-- Opening Marker --
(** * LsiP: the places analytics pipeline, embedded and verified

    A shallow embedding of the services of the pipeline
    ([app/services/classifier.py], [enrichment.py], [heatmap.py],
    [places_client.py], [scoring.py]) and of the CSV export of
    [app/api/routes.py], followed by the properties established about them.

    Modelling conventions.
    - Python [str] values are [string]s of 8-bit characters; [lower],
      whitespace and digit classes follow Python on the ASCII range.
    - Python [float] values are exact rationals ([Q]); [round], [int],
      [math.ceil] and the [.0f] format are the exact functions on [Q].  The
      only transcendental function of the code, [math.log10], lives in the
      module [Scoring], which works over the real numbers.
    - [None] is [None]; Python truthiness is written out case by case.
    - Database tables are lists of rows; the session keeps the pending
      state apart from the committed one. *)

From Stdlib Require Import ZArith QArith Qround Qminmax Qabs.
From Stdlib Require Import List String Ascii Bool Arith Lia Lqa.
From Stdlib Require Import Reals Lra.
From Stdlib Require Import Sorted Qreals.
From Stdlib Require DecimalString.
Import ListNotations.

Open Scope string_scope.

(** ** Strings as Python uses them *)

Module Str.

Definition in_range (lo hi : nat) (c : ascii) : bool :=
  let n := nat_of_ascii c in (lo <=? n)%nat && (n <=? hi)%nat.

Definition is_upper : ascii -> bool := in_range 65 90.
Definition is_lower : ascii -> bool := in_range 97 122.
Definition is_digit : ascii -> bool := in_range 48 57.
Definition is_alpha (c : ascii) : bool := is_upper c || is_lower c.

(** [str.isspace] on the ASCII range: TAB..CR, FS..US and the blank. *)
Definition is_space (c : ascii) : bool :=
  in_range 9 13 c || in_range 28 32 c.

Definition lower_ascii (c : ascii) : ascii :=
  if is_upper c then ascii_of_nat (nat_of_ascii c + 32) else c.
-- Closing Marker --
-- Opening Marker --
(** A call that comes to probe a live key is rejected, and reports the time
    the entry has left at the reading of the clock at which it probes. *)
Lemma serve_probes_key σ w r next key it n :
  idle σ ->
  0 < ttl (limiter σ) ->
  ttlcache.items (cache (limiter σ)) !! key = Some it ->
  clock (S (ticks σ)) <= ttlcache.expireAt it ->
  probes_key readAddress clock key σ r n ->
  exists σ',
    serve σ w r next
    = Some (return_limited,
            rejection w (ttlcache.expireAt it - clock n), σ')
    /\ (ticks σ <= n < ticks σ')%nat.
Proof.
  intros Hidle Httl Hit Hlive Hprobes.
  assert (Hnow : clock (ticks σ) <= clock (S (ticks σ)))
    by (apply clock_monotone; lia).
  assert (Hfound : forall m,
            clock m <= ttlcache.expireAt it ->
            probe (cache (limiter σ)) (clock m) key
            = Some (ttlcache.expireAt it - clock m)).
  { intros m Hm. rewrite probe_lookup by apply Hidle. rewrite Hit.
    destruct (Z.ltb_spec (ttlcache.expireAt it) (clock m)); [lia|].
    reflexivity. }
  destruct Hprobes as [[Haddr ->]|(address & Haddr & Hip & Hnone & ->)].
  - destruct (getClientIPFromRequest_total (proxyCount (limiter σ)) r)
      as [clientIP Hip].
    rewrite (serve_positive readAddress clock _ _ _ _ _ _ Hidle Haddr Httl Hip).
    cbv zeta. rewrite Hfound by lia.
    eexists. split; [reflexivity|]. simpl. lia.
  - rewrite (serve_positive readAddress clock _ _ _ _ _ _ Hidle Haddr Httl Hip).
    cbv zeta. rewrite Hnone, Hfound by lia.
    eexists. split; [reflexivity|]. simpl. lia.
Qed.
-- Closing Marker --
- **Task objective**:
Make a list of all lines in the data that contain "expireAt".

- **Result for this exercise**:
  clock (S (ticks σ)) <= ttlcache.expireAt it ->
            rejection w (ttlcache.expireAt it - clock n), σ')
            clock m <= ttlcache.expireAt it ->
            = Some (ttlcache.expireAt it - clock m)).
    destruct (Z.ltb_spec (ttlcache.expireAt it) (clock m)); [lia|].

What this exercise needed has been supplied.